Dr. Tamanna Motahar has been appointed to the position of Patrick Clark Endowed Assistant Professor in the School of Computing and Informatics at the University of Louisiana at Lafayette. She expresses deep gratitude to her fellow CREATE postdocs and her mentors, Maya Cakmak, Heather Feldner, and Jennifer Mankoff, for their guidance, mentorship, and support during her postdoctoral fellowship and during the job search.

Dr. Kelly Avery Mack, a former CREATE Ph.D. student, will continue with their accessibility research as an Apple AI/ML Resident this summer. Mack told CREATE, “I appreciate the connections with community partners that CREATE fosters and encourages me to be a part of.”

Dr. Anthony Osuna is moving on to the position of Acting Assistant Professor in the UW Department of Pediatrics. He’ll be based at Seattle Children’s Research Institute in the Center for Child Health, Behavior, and Development, where he will launch a research lab focused on digital health equity for people with autism and intellectual and developmental disabilities (IDD). His work will center on developing and evaluating internet safety and digital literacy interventions, and exploring how generative AI and assistive technologies can be used to promote inclusion and health equity for people with IDD.
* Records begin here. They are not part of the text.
(** C10 (as amended).  When the accumulator has reported a failure, the
    callback of [read] has resumed the stream right after being called and
    left the classified error with [onFinished]: nothing was handed to
    [next] before, the error has been handed to [next] only if the request
    has finished, and it is handed to [next] as soon as the request has.
    The error is [createError(400, _error)], where [_error] is the 415
    error "charset.unsupported" when the accumulator found no decoder and
    [createError(400, error)] for any other error: with a [createError]
    that keeps the status an error carries, and gives its own to an error
    that carries none, its status is the one of the accumulator's error
    (413, 400 or 500), 415 for the charset and 400 for an error of the
    stream. *)
Theorem failure_waits_for_request (req : Request) (options : Options)
    (sigs : list signal) (error : Error) :
  calls (trace (SERVE req options sigs)) = [Failure error] ->
  exists _error pre post,
    CLASSIFY (opt_encoding options) error = Some _error
    /\ trace (SERVE req options sigs)
       = pre ++ E_callback (Failure error) :: E_resume
             :: E_onFinished (createError 400 _error no_props) :: post
    /\ nexts pre = []
    /\ paused (stream (SERVE req options sigs)) = false
    /\ (nexts post = []
        \/ (nexts post = [Some (createError 400 _error no_props)]
            /\ finished (SERVE req options sigs) = true))
    /\ nexts (trace (REACT req options (REACT req options (SERVE req options sigs) Finished)
                           Immediate))
       = [Some (createError 400 _error no_props)]
    /\ (error_type error <> Some "encoding.unsupported"%string ->
        _error = createError 400 error no_props)
    /\ (error_type error = Some "encoding.unsupported"%string ->
        exists enc, opt_encoding options = Some enc
                    /\ _error = charset_unsupported toUpperCase enc)
    /\ ((forall status e props,
           error_status (createError status e props)
           = Some (match error_status e with Some kept => kept | None => status end)) ->
        error_status (createError 400 _error no_props)
        = Some (if match error_type error with
                   | Some t => String.eqb t "encoding.unsupported"
                   | None => false
                   end
                then 415
                else match error_status error with Some kept => kept | None => 400 end)).
Proof.
  intros Hcalls.
  destruct (failure_waits_for_request_aux req options sigs error Hcalls)
    as (_error & pre & post & C1 & C2 & C3 & C4 & C5 & C6).
  exists _error, pre, post. repeat split; try assumption.
  - intros Ht. rewrite classify_other in C1 by exact Ht. congruence.
  - intros Ht. unfold classify in C1. rewrite Ht in C1. cbn in C1.
    destruct (opt_encoding options) as [enc|]; [|discriminate C1].
    exists enc. split; [reflexivity|]. cbn in C1. congruence.
  - intros Hkeep. rewrite Hkeep. f_equal. unfold classify in C1.
    destruct (match error_type error with
              | Some t => String.eqb t "encoding.unsupported"
              | None => false
              end).
    + destruct (opt_encoding options) as [enc|]; [|discriminate C1].
      cbn in C1. injection C1 as <-. reflexivity.
    + injection C1 as <-. rewrite Hkeep. reflexivity.
Qed.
We equally celebrate that Stacy Hsueh, Jazette Johnson, and Bethany M. Sloane will continue as postdoctoral researchers with CREATE. Emma J. McDonnell will also continue as a participating CREATE postdoc, with a primary appointment in UW Medicine as a National Library of Medicine Postdoctoral Fellow in Biomedical Informatics and Medical Education.